▶ EXERCISE REQUIREMENTS
Repeat exactly, and only, the lines running from the one that holds "(len ≤ m)%nat →" to the end of the records.

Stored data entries
---
(** C10. The histogram holds 32-bit counters: after the counting loop the
    counter of every byte value is the number of its occurrences in the
    buffer modulo 2^32, and for a buffer shorter than 2^32 bytes it is the
    number of occurrences itself. *)
Theorem count_frequencies_exact t data len :
  (len ≤ length data)%nat →
  ∃ counts,
    count_frequencies t data len = Some counts
    ∧ length counts = 256%nat
    ∧ (∀ d, is_u8 d →
         counts !! Z.to_nat d
           = Some (Z.of_nat (occurrences d (window data 0 len)) mod 2 ^ 32))
    ∧ (Z.of_nat len < 2 ^ 32 →
       ∀ d, is_u8 d →
         counts !! Z.to_nat d
           = Some (Z.of_nat (occurrences d (window data 0 len)))).
Proof.
  intros Hlen.
  destruct (count_frequencies_mod t data len Hlen) as (counts & E & Hl & Hc).
  exists counts. split; [done|]. split; [done|]. split; [done|].
  intros Hsmall d Hd. rewrite (Hc d Hd). f_equal. apply Z.mod_small.
  pose proof (occurrences_le d (window data 0 len)) as Hocc.
  rewrite window_length in Hocc by done. lia.
Qed.

Lemma count_frequencies_exact_witness :
  ∃ counts,
    count_frequencies wasm32 (bytes "hello") 5 = Some counts
    ∧ length counts = 256%nat
    ∧ (∀ d, is_u8 d →
         counts !! Z.to_nat d
           = Some (Z.of_nat (occurrences d (window (bytes "hello") 0 5))
                   mod 2 ^ 32))
    ∧ (Z.of_nat 5 < 2 ^ 32 →
       ∀ d, is_u8 d →
         counts !! Z.to_nat d
           = Some (Z.of_nat (occurrences d (window (bytes "hello") 0 5)))).
Proof.
  apply (count_frequencies_exact wasm32 (bytes "hello") 5). simpl. lia.
Defined.

(** At 2^32 occurrences a counter is back at zero: the bound on the length
    cannot be dropped. *)
Lemma count_frequencies_wraps t c n :
  Z.of_nat n = 2 ^ 32 →
  ∃ counts,
    count_frequencies t (replicate n c) n = Some counts
    ∧ occurrences (u8 c) (window (replicate n c) 0 n) = n
    ∧ counts !! Z.to_nat (u8 c) = Some 0.
Proof.
  intros Hn.
  destruct (count_frequencies_mod t (replicate n c) n)
    as (counts & E & _ & Hc); [by rewrite length_replicate|].
  assert (Hocc : occurrences (u8 c) (window (replicate n c) 0 n) = n).
  { unfold window. rewrite drop_0, take_replicate, Nat.min_id.
    clear. induction n as [|n IH]; [done|].
    change (replicate (S n) c) with (c :: replicate n c).
    rewrite fmap_cons, occurrences_cons, IH.
    by rewrite bool_decide_eq_true_2. }
  exists counts. split; [done|]. split; [done|].
  rewrite (Hc (u8 c) (u8_range c)), Hocc, Hn. done.
Qed.

(** ** Entropy: what does not depend on the arithmetic *)

(** The early return: no byte is read and no operation is performed. *)
Lemma calculate_entropy_empty {F} `{FloatOps F} t data :
  calculate_entropy t data 0 = Some f_zero.
Proof. reflexivity. Qed.

(** The function returns on every buffer that holds [len] valid bytes, and
    its value is the sum of the second loop over the histogram. *)
Lemma calculate_entropy_total {F} `{FloatOps F} t data len :
  (0 < len ≤ length data)%nat →
  ∃ counts,
    count_frequencies t data len = Some counts
    ∧ calculate_entropy t data len = Some (entropy_loop counts len 256 0 f_zero).
Proof.
  intros [Hpos Hlen].
  destruct (count_frequencies_mod t data len Hlen) as (counts & E & _).
  exists counts. split; [done|]. unfold calculate_entropy.
  rewrite bool_decide_eq_false_2 by lia. by rewrite E.
Qed.

(** ** Dependence on the inputs alone *)

Lemma fast_crc32_agree t p q len :
  agree len p q → fast_crc32 t p len = fast_crc32 t q len.
Proof.
  intros H. unfold fast_crc32. by rewrite (crc32_loop_agree _ p q).
Qed.

Lemma fast_memcmp_agree t a a' b b' len :
  agree len a a' → agree len b b' →
  fast_memcmp t a b len = fast_memcmp t a' b' len.
Proof. intros Ha Hb. by apply memcmp_words_agree. Qed.

Lemma search_small_agree t h h' needle_len pattern n i bound :
  (n = 0 ∨ i + n + needle_len ≤ S bound)%nat → agree bound h h' →
  search_small t h needle_len pattern n i
    = search_small t h' needle_len pattern n i.
Proof.
  revert i. induction n as [|n IH]; intros i Hb H; simpl; [done|].
  rewrite (pack_loop_agree h h') by (eapply agree_le; [|done]; lia).
  destruct (pack_loop h' i needle_len 0 0) as [hp|]; [|done]. simpl.
  case_bool_decide; [done|]. apply IH; [lia|done].
Qed.

Lemma search_large_agree t h h' needle needle' needle_len n i bound :
  (n = 0 ∨ i + n + needle_len ≤ S bound)%nat →
  agree bound h h' → agree needle_len needle needle' →
  search_large t h needle needle_len n i
    = search_large t h' needle' needle_len n i.
Proof.
  revert i. induction n as [|n IH]; intros i Hb H Hn; simpl; [done|].
  rewrite (fast_memcmp_agree t (drop i h) (drop i h') needle needle');
    [|apply agree_drop; eapply agree_le; [|done]; lia|done].
  destruct (fast_memcmp t (drop i h') needle' needle_len) as [r|]; [|done].
  simpl. case_bool_decide; [done|]. apply IH; [lia|done|done].
Qed.

Lemma find_pattern_agree t h h' haystack_len needle needle' needle_len :
  agree haystack_len h h' → agree needle_len needle needle' →
  find_pattern t h haystack_len needle needle_len
    = find_pattern t h' haystack_len needle' needle_len.
Proof.
  intros Hh Hn. unfold find_pattern.
  case_bool_decide; [done|]. case_bool_decide.
  - rewrite (pack_loop_agree needle needle') by done.
    destruct (pack_loop needle' 0 needle_len 0 0) as [np|]; [|done]. simpl.
    eapply search_small_agree; [|done]. lia.
  - eapply search_large_agree; [|done|done]. lia.
Qed.

Lemma calculate_entropy_agree {F} `{FloatOps F} t p q len :
  agree len p q → calculate_entropy t p len = calculate_entropy t q len.
Proof.
  intros Hp. unfold calculate_entropy, count_frequencies.
  by rewrite (count_loop_agree t p q).
Qed.

(** C8. Each of the four operations is a function of the bytes of its
    buffers and of their lengths alone: whenever two calls receive buffers
    with the same [n] (and [m]) bytes, whatever lies behind them in memory
    and whatever was called before, they return the same result.  No
    operation has a state to read or to change: the source has no global
    or static object, and the embedding has none. *)
Theorem operations_deterministic {F} `{FloatOps F} t
    (p p' q q' : list byte) (n m : nat) :
  take n p = take n p' → take m q = take m q' →
  fast_crc32 t p n = fast_crc32 t p' n
  ∧ calculate_entropy t p n = calculate_entropy t p' n
  ∧ find_pattern t p n q m = find_pattern t p' n q' m
  ∧ ∀ len, (len ≤ n)%nat → (len ≤ m)%nat →
      fast_memcmp t p q len = fast_memcmp t p' q' len.
Proof.
  intros Hp%agree_take Hq%agree_take. repeat split.
  - by apply fast_crc32_agree.
  - by apply calculate_entropy_agree.
  - by apply find_pattern_agree.
  - intros len Hn Hm.
    apply fast_memcmp_agree; (eapply agree_le; [|done]; done).
Qed.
---
▶ RESPONSE TO THIS EXERCISE
  ∧ ∀ len, (len ≤ n)%nat → (len ≤ m)%nat →
      fast_memcmp t p q len = fast_memcmp t p' q' len.
Proof.
  intros Hp%agree_take Hq%agree_take. repeat split.
  - by apply fast_crc32_agree.
  - by apply calculate_entropy_agree.
  - by apply find_pattern_agree.
  - intros len Hn Hm.
    apply fast_memcmp_agree; (eapply agree_le; [|done]; done).
Qed.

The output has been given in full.